There may be circumstances in which out of the money creditors have a legitimate interest in opposing a restructuring plan. In this case, HMRC was unlikely to recover anything in an administration, which was the relevant alternative. However, the Court was satisfied that HMRC would retain a genuine economic interest in Nasmyth if it went into administration (and hence it had a legitimate interest in opposing the plan) as the plan's success depended upon HMRC agreeing "time to pay" (TTP) arrangements with Nasmyth's subsidiaries if the plan was sanctioned, and HMRC had already rejected their proposals.
The failure to agree TTP arrangements tipped the balance against sanctioning the plan. This failure was also a "roadblock" (or "blot") which prevented the restructuring plan from taking effect in the manner in which Nasmyth and its creditors intended.
Implications
In principle, debts due to HMRC can be crammed down in a restructuring plan, however, there must be good reasons to do so. The Court went so far as to express the view that it should not be seen to approve the non-payment of tax and it was aware that, if it sanctioned the restructuring plan in this case, it would give a "green light" to companies to use a restructuring plans to cram down their tax bills.
Background
Nasmyth was an SME incorporated in England & Wales, the principal activity of which was as a holding company of subsidiaries providing specialist engineering services.

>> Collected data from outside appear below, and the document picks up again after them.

(* ===== verification/Auth.v ===== *)
(** * Authentication: [internal/auth/auth.go] and [internal/auth/handshake.go]

    The password verifier, its file, passphrase sources, and the
    challenge-response handshake.  [argon2.IDKey] (golang.org/x/crypto) is the
    parameter [IDKey]; SHA-256, HMAC, base64 and JSON are those of the standard
    library, modelled in [Crypto.v], [Base64.v] and [Json.v].  The random bytes
    a function draws, the faults of the file system, the environment and the
    terminal are arguments. *)
From S2P Require Import Prelude GoIO GoStrings Json Codec Protocol Base64 Crypto GoText GoFS.

Definition defaultMemory : Z := 64 * 1024.
Definition defaultIterations : Z := 3.
Definition defaultParallelism : Z := 2.
Definition keyLength : Z := 32.
Definition saltLength : nat := 16.

Record Parameters := mkParameters { pa_Memory : Z; pa_Iterations : Z; pa_Parallelism : Z }.

Record VerifierFile := mkVerifierFile {
  vf_Version : Z;
  vf_Salt : string;
  vf_Hash : string;
  vf_Params : Parameters
}.

Record Verifier := mkVerifier { ve_Salt : bytes; ve_Hash : bytes; ve_Params : Parameters }.

Definition DefaultParameters : Parameters :=
  mkParameters defaultMemory defaultIterations defaultParallelism.

#[export] Instance Parameters_Json : Json Parameters := {|
  to_json p := JObj (
    member "memory_kib" false (enc_int p.(pa_Memory)) ++
    member "iterations" false (enc_int p.(pa_Iterations)) ++
    member "parallelism" false (enc_int p.(pa_Parallelism)));
  json_zero := mkParameters 0 0 0;
  json_dec := dec_struct [
    mkfield "memory_kib" (dec_uint 32) pa_Memory (fun v '(mkParameters _ b c) => mkParameters v b c);
    mkfield "iterations" (dec_uint 32) pa_Iterations
      (fun v '(mkParameters a _ c) => mkParameters a v c);
    mkfield "parallelism" (dec_uint 8) pa_Parallelism
      (fun v '(mkParameters a b _) => mkParameters a b v)]
|}.

#[export] Instance VerifierFile_Json : Json VerifierFile := {|
  to_json f := JObj (
    member "version" false (enc_int f.(vf_Version)) ++
    member "salt" false (enc_string f.(vf_Salt)) ++
    member "hash" false (enc_string f.(vf_Hash)) ++
    member "params" false (to_json f.(vf_Params)));
  json_zero := mkVerifierFile 0 "" "" json_zero;
  json_dec := dec_struct [
    mkfield "version" dec_i64 vf_Version
      (fun v '(mkVerifierFile _ b c d) => mkVerifierFile v b c d);
    mkfield "salt" dec_string vf_Salt (fun v '(mkVerifierFile a _ c d) => mkVerifierFile a v c d);
    mkfield "hash" dec_string vf_Hash (fun v '(mkVerifierFile a b _ d) => mkVerifierFile a b v d);
    mkfield "params" json_dec vf_Params (fun v '(mkVerifierFile a b c _) => mkVerifierFile a b c v)]
|}.

(** A [[]byte] field: base64 text; a JSON array of numbers is accepted too. *)
Definition json_base64_error : error := EForeign 3 "illegal base64 data".
Definition enc_bytes (b : bytes) : json := JStr (b64_encode true b).
Definition dec_bytes : decoder bytes := fun j cur =>
  match j with
  | JStr s =>
      match b64_decode true s with
      | Some b => (b, None)
      | None => (cur, Some json_base64_error)
      end
  | JArr l =>
      let '(v, e) := dec_elems (dec_uint 8) 0 l (map byte_to_Z cur) in (map byte_of_Z v, e)
  | JNull => ([], None)
  | _ => (cur, Some json_type_error)
  end.

Record AuthResponse := mkAuthResponse {
  as_Version : Z;
  as_Role : string;
  as_Response : bytes;
  as_SessionID : string
}.

#[export] Instance AuthResponse_Json : Json AuthResponse := {|
  to_json r := JObj (
    member "version" false (enc_int r.(as_Version)) ++
    member "role" false (enc_string r.(as_Role)) ++
    member "response" false (enc_bytes r.(as_Response)) ++
    member "session_id" (empty_string r.(as_SessionID)) (enc_string r.(as_SessionID)));
  json_zero := mkAuthResponse 0 "" [] "";
  json_dec := dec_struct [
    mkfield "version" dec_i64 as_Version
      (fun v '(mkAuthResponse _ b c d) => mkAuthResponse v b c d);
    mkfield "role" dec_string as_Role (fun v '(mkAuthResponse a _ c d) => mkAuthResponse a v c d);
    mkfield "response" dec_bytes as_Response
      (fun v '(mkAuthResponse a b _ d) => mkAuthResponse a b v d);
    mkfield "session_id" dec_string as_SessionID
      (fun v '(mkAuthResponse a b c _) => mkAuthResponse a b c v)]
|}.

Record challengePayload := mkChallenge {
  ch_Version : Z;
  ch_Nonce : bytes;
  ch_Salt : bytes;
  ch_Iterations : Z;
  ch_Memory : Z;
  ch_Parallelism : Z
}.

#[export] Instance challengePayload_Json : Json challengePayload := {|
  to_json c := JObj (
    member "version" false (enc_int c.(ch_Version)) ++
    member "nonce" false (enc_bytes c.(ch_Nonce)) ++
    member "salt" false (enc_bytes c.(ch_Salt)) ++
    member "iterations" false (enc_int c.(ch_Iterations)) ++
    member "memory_kib" false (enc_int c.(ch_Memory)) ++
    member "parallelism" false (enc_int c.(ch_Parallelism)));
  json_zero := mkChallenge 0 [] [] 0 0 0;
  json_dec := dec_struct [
    mkfield "version" dec_i64 ch_Version
      (fun v '(mkChallenge _ b c d e f) => mkChallenge v b c d e f);
    mkfield "nonce" dec_bytes ch_Nonce (fun v '(mkChallenge a _ c d e f) => mkChallenge a v c d e f);
    mkfield "salt" dec_bytes ch_Salt (fun v '(mkChallenge a b _ d e f) => mkChallenge a b v d e f);
    mkfield "iterations" (dec_uint 32) ch_Iterations
      (fun v '(mkChallenge a b c _ e f) => mkChallenge a b c v e f);
    mkfield "memory_kib" (dec_uint 32) ch_Memory
      (fun v '(mkChallenge a b c d _ f) => mkChallenge a b c d v f);
    mkfield "parallelism" (dec_uint 8) ch_Parallelism
      (fun v '(mkChallenge a b c d e _) => mkChallenge a b c d e v)]
|}.

(* ------------------------------------------------------------------ *)
(** ** Verifiers *)

Definition ChallengeResponse (v : Verifier) (nonce : bytes) : bytes :=
  hmac_sha256 v.(ve_Hash) (bytes_of "lnproxy-auth-v1" ++ nonce).

Definition VerifyChallenge (v : Verifier) (nonce response : bytes) : bool :=
  ConstantTimeCompare (ChallengeResponse v nonce) response =? 1.

Definition writePrivateFile (ft : save_faults) (path : string) (data : bytes) (fs : FS)
  : option error * FS :=
  match ft.(ft_mkdir) with
  | Some e => (Some e, fs)
  | None =>
      let temp := temp_name path in
      match WriteFile ft.(ft_write) temp data 0x180 fs with
      | (Some e, fs) => (Some e, fs)
      | (None, fs) =>
          match Chmod ft.(ft_chmod) temp 0x180 fs with
          | (Some e, fs) => (Some e, os_Remove temp fs)
          | (None, fs) =>
              match Rename ft.(ft_rename) temp path fs with
              | (Some e, fs) => (Some e, os_Remove temp fs)
              | (None, fs) => (None, fs)
              end
          end
      end
  end.

Definition Verifier_Save (v : Verifier) (ft : save_faults) (path : string) (fs : FS)
  : option error * FS :=
  let encoded := mkVerifierFile 1 (string_of (b64_encode false v.(ve_Salt)))
    (string_of (b64_encode false v.(ve_Hash))) v.(ve_Params) in
  writePrivateFile ft path (print_indent (to_json encoded) ++ [x0a]) fs.

Definition LoadVerifier (fault : option error) (path : string) (fs : FS) : result Verifier :=
  let? data := ReadFile fault path fs in
  match Unmarshal data with
  | (_, Some e) => Err (EWrap "parse verifier: " e)
  | (encoded, None) =>
      if negb (encoded.(vf_Version) =? 1)
      then Err (ENew ("unsupported verifier version " +:+ Itoa encoded.(vf_Version)))
      else
        match b64_decode false (bytes_of encoded.(vf_Salt)) with
        | None => Err (EWrap "decode salt: " json_base64_error)
        | Some salt =>
            match b64_decode false (bytes_of encoded.(vf_Hash)) with
            | None => Err (EWrap "decode hash: " json_base64_error)
            | Some hash =>
                if (length salt <? 8)%nat || negb (Z.of_nat (length hash) =? keyLength)
                then Err (ENew "invalid verifier file")
                else Ok (mkVerifier salt hash encoded.(vf_Params))
            end
        end
  end.

Section KeyDerivation.
(** [argon2.IDKey(password, salt, time, memory, threads, keyLen)]. *)
Variable IDKey : bytes -> bytes -> Z -> Z -> Z -> Z -> bytes.

Definition Derive (passphrase salt : bytes) (params : Parameters) : bytes :=
  let params := if params.(pa_Memory) =? 0 then DefaultParameters else params in
  IDKey passphrase salt params.(pa_Iterations) params.(pa_Memory) params.(pa_Parallelism) keyLength.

The company proposed a restructuring plan and the High Court convened five meetings of plan creditors for voting purposes2. The plan was approved by the requisite statutory majority in all classes, with the exception of the preferential creditor class (which comprised solely of HMRC), in respect of which a cross-class cram down was sought. HMRC opposed sanction of the plan.3.
Court's decision
Cross class cram down and the Court's discretion - the Court accepted that the relevant alternative to the plan was an insolvent administration and that statutory conditions A and B were satisfied4.
However, the Court concluded that it would be unfair to sanction the plan and cram down debts due to HMRC:
- The Court should...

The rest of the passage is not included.